(** One region's bootstrap state over one tick: the demand, the state left and
    whether it is backing off. *)
Definition coverage_demand_of (state : option CoverageState) (have total now : Z) : Z * option CoverageState * bool :=
  if total <=? have then (0, None, false)
  else
    let state := default (mkCoverageState have 0 (Trying now)) state in
    let state := if covered_count state <? have then mkCoverageState have 0 (Trying now) else state in
    match phase state with
    | Trying since =>
        if saturating_sub now since <? COVERAGE_HOLD_SECS then (1, Some state, false)
        else
          let n := attempts state + 1 in
          (0, Some (mkCoverageState (covered_count state) n (BackingOff (saturating_add u64_max now (coverage_backoff_secs n)))), true)
    | BackingOff until =>
        if now <? until then (0, Some state, true)
        else (1, Some (mkCoverageState (covered_count state) (attempts state) (Trying now)), false)
    end.

(** ** Ages *)

Definition wrap64 (z : Z) : Z := z mod 2 ^ 64.

Definition mix (id : Z) : Z :=
  let z := wrap64 (id + 0x9E3779B97F4A7C15) in
  let z := wrap64 (Z.lxor z (Z.shiftr z 30) * 0xBF58476D1CE4E5B9) in
  let z := wrap64 (Z.lxor z (Z.shiftr z 27) * 0x94D049BB133111EB) in
  Z.lxor z (Z.shiftr z 31).

Definition age_limit_secs (max_age id : Z) : Z :=
  let spread := max_age / 6 in
  if spread =? 0 then max_age else max_age - spread / 2 + mix id mod spread.
(** A tombstone set on a relay that takes no work and serves nothing makes it
    quiet. *)
Lemma tombstone_ok id f : fleet_ok f -> is_Some (relays (fl_registry f) !! id) -> is_available (fl_registry f) id = false -> session_count_for_relay (fl_setup f) id = 0 ->
  let '(b, f') := tombstone_locked id f in
  fleet_ok f' /\ idle_since f' = idle_since f /\ drained f' = (if b then drained f ++ [id] else drained f) /\ relays (fl_registry f') = relays (fl_registry f).
Proof.
  intros Hok [r Hr] Hu Hs. unfold tombstone_locked. rewrite !bind_run. cbn [locked_call fst snd]. set (f0 := next_call f).
  assert (Hok0 : fleet_ok f0) by (destruct Hok as [H1 H2 H3 H4 H5 H6]; split; try done; intros x Hx; by destruct (H6 x Hx)).
  pose proof (retire_now_ok (calls f) id f0 Hok0) as H. destruct (retire_now (calls f) id f0) as [b f1]. destruct H as (K1 & K2 & K3 & K4 & K5 & K6). cbn [fst snd].
  destruct b; [|done]. rewrite bind_run. cbn [modify fst snd]. unfold mret, M_ret.
  assert (Hq : quiet f1 id).
  { destruct (fo_bound _ Hok id r Hr) as (row & rest & Hrow & _). split.
    - apply K6; [done|]. cbn. by rewrite Hrow.
    - unfold is_available in *. rewrite K4. exact Hu.
    - intros k. unfold serving_relays. rewrite K5. by apply session_count_zero. }
  split; [|split; [done|split; [cbn; by rewrite K2|done]]]. destruct K1 as [H1 H2 H3 H4 H5 H6]. split; try done. cbn. intros x. rewrite elem_of_app, list_elem_of_singleton.
  intros [Hx| ->]; [by destruct (H6 x Hx)|by destruct Hq].
Qed.

(** A mark that applied left an entry that takes no work. *)
Lemma mark_spec f id gen : fleet_ok f ->
  let f' := put_registry (mark_draining (fl_registry f) id gen).2 f in
  fleet_ok f' /\ idle_since f' = idle_since f /\ drained f' = drained f /\ session_relays (fl_setup f') = session_relays (fl_setup f) /\
  ((mark_draining (fl_registry f) id gen).1 = true -> is_Some (relays (fl_registry f') !! id) /\ is_available (fl_registry f') id = false).
Proof.
  intros Hok f'. split; [apply draining_change; [done|by left]|]. do 3 (split; [done|]). unfold f', mark_draining, put_draining, is_available.
  destruct (relays (fl_registry f) !! id) as [r|] eqn:E; [|done]. destruct (_ =? _); [|done]. intros _. cbn. rewrite lookup_insert_eq. by split.
Qed.

Lemma drain_locked_ok rg target id gen f : fleet_ok f -> id ∉ drained f ->
  let '(b, f') := drain_locked rg target id gen f in
  fleet_ok f' /\ idle_since f' = idle_since f /\ drained f' = (if b then drained f ++ [id] else drained f).
Proof.
  intros Hok Hd. unfold drain_locked. rewrite bind_run. cbn [gets fst snd]. destruct (_ <=? target); [done|]. rewrite bind_run. unfold act.
  pose proof (mark_spec f id gen Hok) as Hm. cbn zeta in Hm. destruct (mark_draining (fl_registry f) id gen) as [marked g]. cbn [fst snd] in *. set (f1 := put_registry g f) in *.
  destruct Hm as (M1 & M2 & M3 & M4 & M5). destruct marked; cbn [negb]; [|done]. destruct (M5 eq_refl) as [M6 M7]. rewrite bind_run. cbn [gets fst snd]. rewrite bind_run.
  assert (Hclear : forall f2, fleet_ok f2 -> idle_since f2 = idle_since f -> drained f2 = drained f ->
    let '(b, f') := (modify (fun f => put_registry (clear_draining (fl_registry f) id gen).2 f) ≫= (fun _ => mret false)) f2 in
    fleet_ok f' /\ idle_since f' = idle_since f /\ drained f' = (if b then drained f ++ [id] else drained f)).
  { intros f2 K1 K2 K3. rewrite bind_run. cbn [modify fst snd]. unfold mret, M_ret. split; [|done]. apply draining_change; [done|right; by rewrite K3]. }
  destruct (Z.eqb_spec (session_count_for_relay (fl_setup f1) id) 0) as [Hs|Hs]; [|by apply Hclear].
  pose proof (tombstone_ok id f1 M1 M6 M7 Hs) as Ht. destruct (tombstone_locked id f1) as [b f2]. destruct Ht as (T1 & T2 & T3 & _). cbn [fst snd]. destruct b.
  - split; [done|]. split; [congruence|]. cbn. by rewrite T3, M3.
  - apply Hclear; [done|congruence|congruence].
Qed.

Lemma try_drain_ok rg target id gen f : fleet_ok f -> id ∉ drained f ->
  let f' := (try_drain_one rg target id gen f).2 in
  fleet_ok f' /\ (forall x, hot f' x -> hot f x) /\ forall x, x ∈ drained f' -> x ∈ drained f \/ x = id.
Proof.
  intros Hok Hd. unfold try_drain_one. rewrite !bind_run. destruct (call_ok f Hok) as (H1 & H2 & H3). set (f1 := (call f).2) in *.
  pose proof (drain_locked_ok rg target id gen f1 H1 ltac:(by rewrite H2)) as Hl. destruct (drain_locked rg target id gen f1) as [b f2]. destruct Hl as (L1 & L2 & L3). cbn [fst snd]. destruct b.
  - rewrite bind_run. change ((mret true : M bool) _) with (true, (stop_retired id f2).2). cbn [snd]. destruct (plain_stop_retired id f2 L1) as (S1 & S2 & S3). split; [done|].
    assert (Hdr : drained (stop_retired id f2).2 = drained f ++ [id]) by congruence. rewrite L2, H3 in S3. split.
    + intros x [Hx Hi]. rewrite Hdr, elem_of_app, list_elem_of_singleton in Hx. destruct Hx as [Hx| ->]; [split; [done|by apply S3]|]. rewrite stop_retired_cools in Hi. by destruct Hi.
    + intros x. rewrite Hdr, elem_of_app, list_elem_of_singleton. done.
  - split; [done|]. split; [|intros x; cbn; rewrite L3, H2; by left]. intros x [Hx Hi]. cbn in *. split; [by rewrite L3, H2 in Hx|by rewrite L2, H3 in Hi].
Qed.

Lemma drain_surplus_ok rg candidates : forall live target f, fleet_ok f -> NoDup candidates.*1.*1 -> (forall c, c ∈ candidates -> c.1.1 ∉ drained f) ->
  let f' := (drain_surplus rg candidates live target f).2 in fleet_ok f' /\ forall x, hot f' x -> hot f x.
Proof.
  induction candidates as [|[[id gen] since] rest IH]; intros live target f Hok Hn Hc; cbn [drain_surplus]; [done|]. destruct (live <=? target); [done|]. rewrite bind_run.
  destruct (try_drain_ok rg target id gen f Hok (Hc _ ltac:(by left))) as (T1 & T2 & T3). rewrite !fmap_cons, NoDup_cons in Hn. destruct Hn as [Hn1 Hn2].
  destruct (IH (if (try_drain_one rg target id gen f).1 then live - 1 else live) target _ T1 Hn2) as (K1 & K2).
  - intros c Hin Hd. destruct (T3 _ Hd) as [H|E]; [by apply (Hc c); [by right|]|]. apply Hn1. cbn. rewrite <- E. apply list_elem_of_fmap. exists c.1. split; [done|]. apply list_elem_of_fmap. by exists c.
  - split; [done|auto].
Qed.

(** The snapshot's relays that a scale-down may pick are not hot. *)
Definition fresh_snapshot (enrolled : list EnrolledRelay) (f : Fleet) : Prop :=
  NoDup (er_id <$> enrolled) /\ forall r, r ∈ enrolled -> er_draining r = false -> ~ hot f (er_id r).

Lemma candidates_elem idle rg enrolled now c : c ∈ drain_candidates cfg idle rg enrolled now ->
  exists r, r ∈ enrolled /\ er_draining r = false /\ er_id r = c.1.1 /\ is_Some (idle !! er_id r).
Proof.
  unfold drain_candidates. rewrite merge_sort_Permutation. intros (r & [Hr Hin]%list_elem_of_filter & E)%list_elem_of_omap. exists r. unfold in_region in Hr.
  destruct (idle !! er_id r) as [since|] eqn:Ei; [|done]. cbn in E. destruct (_ <=? _); [|done]. injection E as <-. destruct (er_draining r); [done|]. by repeat split.
Qed.

Lemma candidates_nodup idle rg enrolled now : NoDup (er_id <$> enrolled) -> NoDup (drain_candidates cfg idle rg enrolled now).*1.*1.
Proof.
  intros Hn. unfold drain_candidates. rewrite merge_sort_Permutation. set (sel := fun r => _).
  assert (Hsub : forall l, NoDup (er_id <$> l) -> NoDup (omap sel l).*1.*1 /\ forall id, id ∈ (omap sel l).*1.*1 -> id ∈ er_id <$> l).
  { intros l. induction l as [|r l IH]; [done|]. rewrite fmap_cons. intros [H1 H2]%NoDup_cons. destruct (IH H2) as [I1 I2]. cbn. destruct (sel r) as [c|] eqn:Es.
    - assert (Ec : c.1.1 = er_id r).
      { unfold sel in Es. destruct (idle !! er_id r); [|done]. cbn in Es. destruct (_ <=? _); [|done]. by injection Es as <-. }
      rewrite !fmap_cons, Ec. split; [apply NoDup_cons; split; [intros H; by apply H1, I2|done]|]. intros id [->|H]%elem_of_cons; [by left|right; by apply I2].
    - split; [done|]. intros id H. right. by apply I2. }
  apply Hsub. eapply sublist_NoDup; [exact Hn|]. apply fmap_sublist, sublist_filter.
Qed.

Lemma scale_down_ok rg enrolled live target now f : fleet_ok f -> fresh_snapshot enrolled f ->
  let f' := (scale_down cfg rg enrolled live target now f).2 in fleet_ok f' /\ forall x, hot f' x -> hot f x.
Proof.
  intros Hok [Hn Hf]. unfold scale_down. destruct (live <=? target); [done|]. rewrite bind_run. cbn [gets fst snd]. apply drain_surplus_ok; [done|by apply candidates_nodup|].
  intros c Hc Hd. destruct (candidates_elem _ _ _ _ _ Hc) as (r & Hr & Hdr & E & Hi). apply (Hf r Hr Hdr). by rewrite E in *.
Qed.

Lemma retire_locked_ok replacements r f : fleet_ok f ->
  let '(b, f') := retire_locked replacements r f in
  fleet_ok f' /\ idle_since f' = idle_since f /\ drained f' = (match b with Some true => drained f ++ [er_id r] | _ => drained f end).
Proof.
  intros Hok. unfold retire_locked. rewrite bind_run. cbn [gets fst snd]. destruct (negb _ && negb _); [done|]. rewrite bind_run. unfold act.
  pose proof (mark_spec f (er_id r) (er_generation r) Hok) as Hm. cbn zeta in Hm. destruct (mark_draining (fl_registry f) (er_id r) (er_generation r)) as [marked g]. cbn [fst snd] in *.
  set (f1 := put_registry g f) in *. destruct Hm as (M1 & M2 & M3 & M4 & M5). destruct marked; cbn [negb]; [|done]. destruct (M5 eq_refl) as [M6 M7]. rewrite bind_run. cbn [gets fst snd]. rewrite bind_run.
  destruct (Z.eqb_spec (session_count_for_relay (fl_setup f1) (er_id r)) 0) as [Hs|Hs]; [|done].
  pose proof (tombstone_ok (er_id r) f1 M1 M6 M7 Hs) as Ht. destruct (tombstone_locked (er_id r) f1) as [b f2]. destruct Ht as (T1 & T2 & T3 & _). cbn [fst snd]. unfold mret, M_ret. destruct b; rewrite T3; done.
Qed.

▶ [Try it] Where the line holding "Lemma drain_surplus_ok rg" appears in the listing above, start reproducing exactly, and end with the line holding "induction candidates as".

▶ [Written solution]
Lemma drain_surplus_ok rg candidates : forall live target f, fleet_ok f -> NoDup candidates.*1.*1 -> (forall c, c ∈ candidates -> c.1.1 ∉ drained f) ->
  let f' := (drain_surplus rg candidates live target f).2 in fleet_ok f' /\ forall x, hot f' x -> hot f x.
Proof.
  induction candidates as [|[[id gen] since] rest IH]; intros live target f Hok Hn Hc; cbn [drain_surplus]; [done|]. destruct (live <=? target); [done|]. rewrite bind_run.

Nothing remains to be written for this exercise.